Pleotropic mQTL effects were also observed at several loci, including SLCO1B1, FADS2, KLKB1 and PYROXD2 (Supplementary Table 6). For example, three associations (related to three metabolites, two of them lipids) were observed for two SNPs (rs67981690 and rs4149067; linkage disequilibrium r2 = 0.72 in Northern Europeans from Utah) in SLCO1B1, which encodes the solute carrier organic anion transporter family member 1B1. Expression of the SLCO1B1 protein is specific to the liver, where this transporter is involved in the transport of various endogenous compounds and drugs, including statins28, from blood into the liver. The SLCO1B1 locus has also been linked to plasma levels of fatty acids and to statin-induced myopathy29. Furthermore, we detected a genetics–microbiome interaction between rs67981690 and microbial fatty acid oxidation pathways in regulating plasma levels of 5′-carboxy-γ-chromanol (P = 1.5 × 10−3), where the association of the bacterial fatty acid oxidation pathway with plasma levels of 5′-carboxy-γ-chromanol was dependent on the genotype of rs67981690 (Fig. 4g,h).

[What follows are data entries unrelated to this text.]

(** ON CONFLICT (account_id, intent_fingerprint) *)
Definition same_intent_content (a b : IntentRow) : bool :=
  (intent_account_id a =? intent_account_id b)%string && (intent_fingerprint a =? intent_fingerprint b)%string.

(** An intent with its lifecycle columns. *)
Definition insert_intent (i : IntentRow) (l : LifecycleColumns) : tx SubmissionDb nat :=
  written ← exec (insert_unless same_intent_content intent_conflicts intent_checks db_intents set_intents i);
  _ ← (if written : bool then modify (λ d, set_lifecycle (s_lifecycle d ++ [l]) d) else mret tt);
  mret (row_count written).

Definition store_exit (fence : SchedulerFence) (x : ExitRecords) : tx SubmissionDb ExitCounts := λ d,
  if negb (held fence d) then
    Ret ({| xc_fence_held := false; xc_review_count := 0; xc_confirmation_count := 0; xc_intent_count := 0 |}, d)
  else
    (written ← exec (insert_unless same_review_client review_conflicts new_review_checks db_reviews set_reviews
                       (xr_review x));
     if negb written then
       mret {| xc_fence_held := true; xc_review_count := 0; xc_confirmation_count := 0; xc_intent_count := 0 |}
     else
       _ ← exec (insert_row confirmation_conflicts new_confirmation_checks db_confirmations set_confirmations
                   (xr_confirmation x));
       n ← insert_intent (xr_intent x) (xr_lifecycle x);
       mret {| xc_fence_held := true; xc_review_count := 1; xc_confirmation_count := 1; xc_intent_count := n |}) d.

(** ** Documents *)

(** A number in a document; JSON has no NaN and no infinities. *)
Definition json_number (x : number) : jvalue := if num_is_finite x then jnum x else JNull.
Definition json_number_opt (x : option number) : jvalue := match x with Some x => json_number x | None => JNull end.

Definition FIFTEEN_MINUTES : Z := 15 * 60000.

Definition sip_document (s : SipEvidence) : jvalue :=
  JObj [("symbol", JStr (sip_symbol s)); ("referencePrice", json_number (sip_referencePrice s));
        ("timestamp", JStr (iso_text (sip_timestamp s))); ("requestId", jstr_opt (sip_requestId s));
        ("bid", json_number_opt (sip_bid s)); ("ask", json_number_opt (sip_ask s));
        ("requestedFeed", JStr (sip_requestedFeed s)); ("effectiveFeed", JStr (sip_effectiveFeed s));
        ("provider", JStr (sip_provider s)); ("source", JStr "postgres.stock_snapshots")]%string.

Definition fence_document (fence : SchedulerFence) : jvalue :=
  JObj [("jobName", JStr (fence_job_name fence)); ("workstream", JStr (fence_workstream fence));
        ("ownerId", JStr (fence_owner_id fence)); ("runId", JStr (fence_run_id fence));
        ("fencingToken", JStr (fence_token fence))]%string.

(** [process.env.AUTONOMOUS_CYCLE_ID?.trim() || fallback] *)
Definition cycle_id (env : string → option string) (fallback : string) : string :=
  match env "AUTONOMOUS_CYCLE_ID"%string with Some c => or_text (trim c) fallback | None => fallback end.

Definition exit_operation (r : ExitRow) : TradeOperation :=
  if is_option r then TradeLifecycle.sell_to_close
  else if is_short r then TradeLifecycle.buy_to_cover else TradeLifecycle.sell_to_close.

Definition exit_side (r : ExitRow) : ExecutionSide :=
  if is_option r then sell_to_close else if is_short r then buy else sell.

Section documents.
Context (env : string → option string) (json_parse : string → option jvalue).
Context (le : string → string → bool) (sha256 : string → string) (hmac : string → string → string).
Context (command signingKey : string) (fence : SchedulerFence) (now : Z).

Local Abbreviation hash := (CanonicalJson.canonicalJsonHash le sha256).

Definition exit_client_order_id (accountId positionId snapshotId : string) : string :=
  ("pg-exit-" ++ str_take 28 (hash (JObj
     [("accountId", JStr accountId); ("positionId", JStr positionId); ("snapshotId", JStr snapshotId)]%string)))%string.

Definition client_id_of (r : ExitRow) : string :=
  exit_client_order_id (er_account_id r) (er_position_id r) (er_account_snapshot_id r).

Definition exit_market_evidence (t : ExitTrigger) : jvalue :=
  let r := et_row t in
  let base := [("symbol", JStr (er_order_symbol r)); ("underlyingSymbol", JStr (er_symbol r));
               ("referencePrice", json_number (et_price t)); ("timestamp", JStr (iso_text (et_timestamp t)));
               ("requestId", jstr_opt (er_market_request_id r))]%string in
  let option_fields :=
    if is_option r then
      spread (jsonRecord json_parse (er_market_evidence r))
        (match et_underlyingSip t with
         | Some s => [("underlyingPrice", json_number (sip_referencePrice s)); ("underlyingSip", sip_document s)]%string
         | None => [("underlyingSip"%string, JNull)]
         end ++ [("maximumSpreadPct"%string, json_number (maximumOptionSpreadPct (paperExplorationThresholds env)))])
    else [] in
  JArr [JObj (spread (spread base option_fields)
    [("source", JStr (if is_option r then "postgres.option_snapshots" else "postgres.stock_snapshots"))]%string)].

Definition exit_order_intent (t : ExitTrigger) : jvalue :=
  let r := et_row t in
  JObj [("symbol", JStr (er_order_symbol r)); ("underlyingSymbol", if is_option r then JStr (er_symbol r) else JNull);
        ("assetClass", JStr (asset_class_name (er_asset_class r))); ("side", JStr (side_name (exit_side r)));
        ("operation", JStr (operation_name (exit_operation r)));
        ("orderType", JStr (if is_option r then "limit" else "market")); ("timeInForce", JStr "day");
        ("quantity", json_number (et_quantity t)); ("notional", JNull);
        ("limitPrice", if is_option r then json_number (et_price t) else JNull);
        ("clientOrderId", JStr (client_id_of r)); ("strategyKey", JStr (default EmptyString (er_strategy_key r)));
        ("reason", JStr (et_reason t)); ("strategyClassification", JStr (et_classification t))]%string.

Definition exit_trigger_document (t : ExitTrigger) : jvalue :=
  JObj [("reason", JStr (et_reason t)); ("return", json_number (et_directionalReturn t))]%string.

(** [row.candidate_id ? String(row.candidate_id) : null] *)
Definition exit_candidate (r : ExitRow) : option string := present (er_candidate_id r).

Definition exit_payload (t : ExitTrigger) (structural : string) : jvalue :=
  let r := et_row t in
  JObj [("positionId", JStr (er_position_id r)); ("candidateId", jstr_opt (exit_candidate r));
        ("accountSnapshotId", JStr (er_account_snapshot_id r)); ("accountFingerprint", JStr structural);
        ("orderIntent", exit_order_intent t); ("marketEvidence", exit_market_evidence t);
        ("trigger", exit_trigger_document t); ("paperOnly", JBool true)]%string.

(** ** Checks of the lineage *)

Record ExitLineage := {
  xl_structural : string;
  xl_portfolio : string;
  xl_openingIntentId : string;
  xl_openingOrderId : string;
  xl_openingReviewId : string;
  xl_contractId : option string
}.

Definition exit_lineage (r : ExitRow) : res ExitLineage :=
  let structural := default EmptyString (er_structural_fingerprint r) in
  let portfolio := default EmptyString (er_snapshot_fingerprint r) in
  let intent := column_text (er_opening_intent_id r) in
  let order := column_text (er_opening_order_id r) in
  let review := column_text (er_opening_review_id r) in
  let observed := column_text (er_contract_id r) in
  if negb (str_truthy structural) || negb (str_truthy portfolio) || negb (str_truthy (er_account_snapshot_id r))
  then Throw "POSTGRES_REVIEW_ACCOUNT_FINGERPRINT_MISSING"
  else if is_option r && is_short r
  then Throw ("POSTGRES_OPTION_CLOSE_SIDE_UNSUPPORTED:" ++ er_order_symbol r)%string
  else if negb (str_truthy intent) || negb (str_truthy order) || negb (str_truthy review)
  then Throw ("POSTGRES_EXIT_OPENING_LINEAGE_MISSING:" ++ er_order_symbol r)%string
  else if is_option r && (negb (str_truthy observed) || negb (observed =? column_text (er_opening_contract_id r))%string)
  then Throw ("POSTGRES_EXIT_OPTION_CONTRACT_LINEAGE_MISMATCH:" ++ er_order_symbol r)%string
  else Ret {| xl_structural := structural; xl_portfolio := portfolio; xl_openingIntentId := intent;
              xl_openingOrderId := order; xl_openingReviewId := review;
              xl_contractId := if is_option r then Some observed else None |}.

Definition exit_portfolio_evidence (t : ExitTrigger) (l : ExitLineage) : jvalue :=
  let r := et_row t in
  JObj [("snapshotId", JStr (er_account_snapshot_id r)); ("portfolioFingerprint", JStr (xl_portfolio l));
        ("structuralPortfolioFingerprint", JStr (xl_structural l)); ("trigger", exit_trigger_document t);
        ("openingLineage", JObj
          [("candidateId", jstr_opt (exit_candidate r)); ("openingReviewId", JStr (xl_openingReviewId l));
           ("openingIntentId", JStr (xl_openingIntentId l)); ("openingOrderId", JStr (xl_openingOrderId l));
           ("openingAuthorizationSnapshotId", jstr_opt (present (trim <$> er_opening_authorization_snapshot_id r)));
           ("strategyClassification", JStr (et_classification t)); ("contractId", jstr_opt (xl_contractId l))])]%string.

To identify novel mQTLs, we performed a systematic search of all published mQTL studies from 2008 onwards (Supplementary Table 13). This approach identified three novel mQTLs in our datasets (Supplementary Table 13) that were either not located close to previously reported mQTLs (distance > 1,000 kb) or not in linkage disequilibrium (r2 < 0.05). The first two novel SNPs—rs13100173 at HYAL3 and rs11741352 at ARSB—were associated with N-acetylgalactosamine-4-sulfate (Fig. 4c,d), which is associated with mucopolysaccharidosis30. Interestingly, N-acetylgalactosamine-4-sulfate can bind to HYAL proteins (HYAL1, HYAL2, HYAL3 and HYAL4), suggesting that mQTLs can also pinpoint potential metabolite–protein interactions. The third novel mQTL was rs17789626 at SCLT1, which was associated with mizoribine—a compound used to treat nephrotic syndrome31.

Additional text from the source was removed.